Cat Limket, better known by her handle @bigkittyenergy, calls herself a “storytime girls’ girl” with over 250K followers and videos that have racked up millions of views on the social media platform.
She has lately been narrating the story of her month living in the Los Angeles mansion of a man she calls “Daddy Harley,” a billionaire she met on elite dating app Raya. The saga has already churned out more than 70 long episodes on TikTok, and the story has all the structural integrity of a telenovela with none of the restraint.
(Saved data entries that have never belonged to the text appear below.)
End day.
Lemma last_in_range (bar n : Z) h : 0 < bar -> h <> [] -> (forall h1 r b h2, h = h1 ++ (r, b) :: h2 -> in_place bar n h1 r) ->
  (last_bar bar h + 1) * bar <= u64_max /\ 0 <= last_bar bar h.
Proof.
  intros Hb Hne Hp. destruct h as [|[r b] l _] using rev_ind; [done|]. destruct (ip_time _ _ _ _ (Hp l r b [] eq_refl)) as [H1 H2]. rewrite last_bar_snoc. split; [done|by apply Z.div_pos].
Qed.
Lemma running_finish bar n f h : 0 < bar -> running bar n f h -> h <> [] -> is_Some (top_ f) -> Forall (fun x => good x.2) h ->
  (last_bar bar h + 1) * bar <= u64_max -> 0 <= last_bar bar h ->
  exists f', finish bar f = Some f' /\ bars_ f' = rows bar h /\ moves_ f' = moves h /\ gaps_ (sync f') = 0.
Proof.
  intros Hbar [R1 R2 R3 R4 R5 R6 R7 R8] Hne [p Hp] Hg Hmax Hk. unfold finish. rewrite (flush_bar_row bar ltac:(lia) f h (last_bar bar h) p); try done.
  - eexists. split; [done|]. cbn [bars_ moves_ sync]. rewrite R2. split_and!; [|done|done]. rewrite R6. unfold rows.
    assert (first_bar bar h <= last_bar bar h) by (destruct h as [|x h]; [done|]; by apply Forall_cons in R8 as [R8 _]).
    rewrite (seqZ_app (first_bar bar h) (last_bar bar h - first_bar bar h) 1) by lia. rewrite fmap_app. f_equal. replace (first_bar bar h + (last_bar bar h - first_bar bar h)) with (last_bar bar h) by lia. done.
  - rewrite R1. unfold seen. assert (exists x, last h = Some x) as [x Hx] by (apply is_Some_alt; destruct (last h) eqn:E; [eauto|by apply last_None in E]).
    rewrite Hx. cbn. rewrite Forall_forall in Hg. apply Hg. apply last_Some in Hx as [l ->]. set_solver.
  - by rewrite R2.
Qed.
End FeaturesLaws.

Module FeaturesTheorems.
Import TruthBook TruthBookLaws Features FeaturesLaws.
Import Inference (Rec, seq, ts, rid, rid2, rpx, rq, kind, has, side_of, SnapOrder, SnapEnd, Open, Done, Match, Change_, FundsChange).


(** A day of four messages in two bars, with two bars between them in which nothing happens: a bid at 100 opens and leaves,
    and the ask is traded with. *)
Definition demo_rec (k n t i i2 p q side : Z) : Rec := Inference.mkRec n t i i2 p 0 q 0 k side 0 0.
Definition demo_snaps : list Rec := [demo_rec SnapOrder 10 0 1 0 99 5 0; demo_rec SnapOrder 10 0 2 0 101 4 1].
Definition demo_end : Rec := demo_rec SnapEnd 10 0 0 0 0 0 0.
Definition demo_day : list Rec :=
  [demo_rec Inference.Received 11 1200000000 3 0 100 3 0; demo_rec Open 12 1300000000 3 0 100 3 0;
   demo_rec Match 13 1400000000 4 2 101 1 1; demo_rec Done 14 4500000000 3 0 0 3 0].
Lemma demo_day_ok : day_ok 10 demo_snaps demo_end demo_day.
Proof.
  split.
  - by repeat constructor.
  - done.
  - apply (bool_decide_eq_true_1 _). by vm_compute.
  - intros [|[|[|[|i]]]] r Hr; by simplify_eq/=.
  - done.
  - split; [repeat constructor; vm_compute; congruence|]. apply (bool_decide_eq_true_1 _). by vm_compute.
  - vm_compute. repeat split; congruence.
  - unfold price_ok. apply (bool_decide_eq_true_1 _). by vm_compute.
Qed.
(** * Smart Cloud Cost Analytics Dashboard: the cost analytics service

    A shallow embedding of [Main_Go_Service.go]: the three operations
    [GetCostTrends], [DetectAnomalies] and [ForecastCosts] of the
    [CostAnalytics] service, together with the BigQuery queries they
    send, and the properties the specification states about them;
    then [UpdateGoogleSheets] and the four HTTP handlers that call the
    operations, and further properties of the code.

    Conventions of the model.

    - Numbers.  BigQuery [FLOAT64] values are modelled by the exact
      rationals [Qc]; Go [float64] values by [float64] below: an exact
      rational, or one of the three IEEE 754 special values.  There is
      no rounding, no overflow and no signed zero: the arithmetic is
      the arithmetic the code intends, and the one place where the
      special values arise from finite inputs is division by zero.
    - Dates.  A [DATE], and a [time.Time] that holds one, is the number
      of days since 1970-01-01; a [TIMESTAMP] is a number of
      microseconds since then.
    - The warehouse.  The billing table, [CURRENT_DATE()] and the
      engine's square root are fields of [BigQuery]; [read_error] is
      the failure of a warehouse that cannot run queries, and
      [invalid_query] is what it answers to a text that is not SQL.
    - The Sheets service and the Go library.  [UpdateGoogleSheets]
      and the handlers take as arguments the Sheets client, which
      stands for the service it talks to, and what they use of the Go
      library: the order in which [range] visits a map, and the texts
      of dates and of numbers.  The calls made to the Sheets service
      are passed in and handed back. *)

From Stdlib Require Import ZArith QArith Qround Qcanon Lqa Ascii.
From stdpp Require Import gmap strings list sorting.

(** ** Numbers *)

Inductive float64 : Type :=
| Fin (q : Qc)
| PInf
| NInf
| NaN.

Definition Qc_ltb (a b : Qc) : bool := bool_decide (a < b)%Qc.
Definition Qc_leb (a b : Qc) : bool := bool_decide (a <= b)%Qc.
Definition Qc_eqb (a b : Qc) : bool := bool_decide (a = b).

Definition inf (negative : bool) : float64 := if negative then NInf else PInf.

(** [x + y] *)
Definition fadd (x y : float64) : float64 :=
  match x, y with
  | NaN, _ | _, NaN => NaN
  | PInf, NInf | NInf, PInf => NaN
  | PInf, _ | _, PInf => PInf
  | NInf, _ | _, NInf => NInf
  | Fin a, Fin b => Fin (a + b)
  end.

Definition fopp (x : float64) : float64 :=
  match x with
  | Fin a => Fin (- a)
  | PInf => NInf
  | NInf => PInf
  | NaN => NaN
  end.

(** [x - y] *)
Definition fsub (x y : float64) : float64 := fadd x (fopp y).

(** The sign of a value that is not a NaN: [Some true] when negative,
    [None] when zero. *)
Definition fsign (x : float64) : option bool :=
  match x with
  | Fin a => if Qc_eqb a 0 then None else Some (Qc_ltb a 0)
  | PInf => Some false
  | NInf => Some true
  | NaN => None
  end.

(** [x * y] *)
Definition fmul (x y : float64) : float64 :=
  match x, y with
  | NaN, _ | _, NaN => NaN
  | Fin a, Fin b => Fin (a * b)
  | _, _ =>
      match fsign x, fsign y with
      | Some sx, Some sy => inf (xorb sx sy)
      | _, _ => NaN
      end
  end.

(** [x / y]: a finite nonzero value divided by zero is an infinity of
    the sign of the dividend, zero divided by zero is a NaN. *)
Definition fdiv (x y : float64) : float64 :=
  match x, y with
  | NaN, _ | _, NaN => NaN
  | Fin a, Fin b =>
      if Qc_eqb b 0 then
        match fsign x with
        | Some sx => inf sx
        | None => NaN
        end
      else Fin (a / b)
  | Fin _, _ => Fin 0
  | PInf, Fin b => inf (Qc_ltb b 0)
  | NInf, Fin b => inf (negb (Qc_ltb b 0))
  | _, _ => NaN
  end.

(** [x < y]: false as soon as one side is a NaN. *)
Definition flt (x y : float64) : bool :=
  match x, y with
  | NaN, _ | _, NaN => false
  | Fin a, Fin b => Qc_ltb a b
  | NInf, (Fin _ | PInf) => true
  | Fin _, PInf => true
  | _, _ => false
  end.

(** [float64(i)] for an [int] *)
Definition float64_of_int (i : Z) : float64 := Fin (Qc_of_Z i).

Definition is_finite (x : float64) : bool :=
  match x with Fin _ => true | _ => false end.

(** ** Errors *)

(** A Go [(T, error)] result; an error is the text [fmt.Errorf] built. *)
Inductive result (A : Type) : Type :=
| Ok (a : A)
| Err (msg : string).
Arguments Ok {A} a.
Arguments Err {A} msg.

(** ** The billing table and the SQL the queries use *)

(** One row of the billing export, with the columns the queries read:
    [usage_start_time], [project.id], [service.description], [cost]
    and the [amount]s of the [credits] array. *)
Record BillingRow : Type := {
  usage_start_time : Z;
  project_id : string;
  service_description : string;
  cost : Qc;
  credits : list Qc
}.

Record BigQuery : Type := {
  table : list BillingRow;
  CURRENT_DATE : Z;
  SQRT : Qc -> Qc;
  read_error : option string;
  invalid_query : string
}.

(** [DATE(ts)] *)
Definition DATE (ts : Z) : Z := (ts / 86400000000)%Z.

(** The sum of a column over the rows of a group. *)
Definition total (l : list Qc) : Qc := foldr Qcplus 0%Qc l.

(** [SUM] over a set of rows that may be empty: NULL when it is. *)
Definition SUM (l : list Qc) : option Qc :=
  match l with
  | [] => None
  | _ => Some (total l)
  end.

Definition IFNULL (x : option Qc) (d : Qc) : Qc := default d x.

(** [NULLIF(x, y)] *)
Definition NULLIF (x y : Qc) : option Qc := if Qc_eqb x y then None else Some x.

Definition ABS (x : Qc) : Qc := if Qc_ltb x 0 then (- x)%Qc else x.

(** [COUNT( * )] *)
Definition COUNT {A : Type} (l : list A) : Z := Z.of_nat (length l).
As far as I’ve been able to figure it out, in Harley’s “twisted mansion of madness,” there’s a scheming personal assistant named Dana, a free spirit named Alana who gives unsolicited compliments about skin softness, and a freshly single chef named Drew who just got a “f—kboy haircut” and has been on our heroine’s radar as an alternate choice ever since. Yes, the cast of characters reads like a fever dream.
It gets really wild, folks, so if you find the premise compelling, strap in for one of TikTok’s most unhinged rides in recent memory.
In just one of the episodes, Limket finds herself navigating the mansion’s full circus. She talks about how men are basically toddlers who’ve taken a tumble and that if you panic, they panic. Harley, who has apparently been crying upstairs over her, comes downstairs radiating sad-boy energy and gets a breezy “good morning, how did you sleep?” in return. The day then segues into what it feels like to live inside someone else’s absurd wealth.
Is this what parasocial storytelling looks like now?
With some hindsight, “My Month with a Billionaire” reads as a near-perfect artifact of its moment. It’s a story that could only have been told this way and on this platform, and probably to this audience.
But hindsight also adds a layer of discomfort that’s hard to shake. The viewers who spent weeks invested in this story — and remember, we still can’t say for certain how much of it is fabricated — are feeding the algorithm and perhaps setting a precedence for something that really shouldn’t find a foothold in social media culture, already beleaguered by the slow collapse of the distinction between a person and a product.
At the end of the day, none of this may have any veritable root in reality, but we keep watching anyway.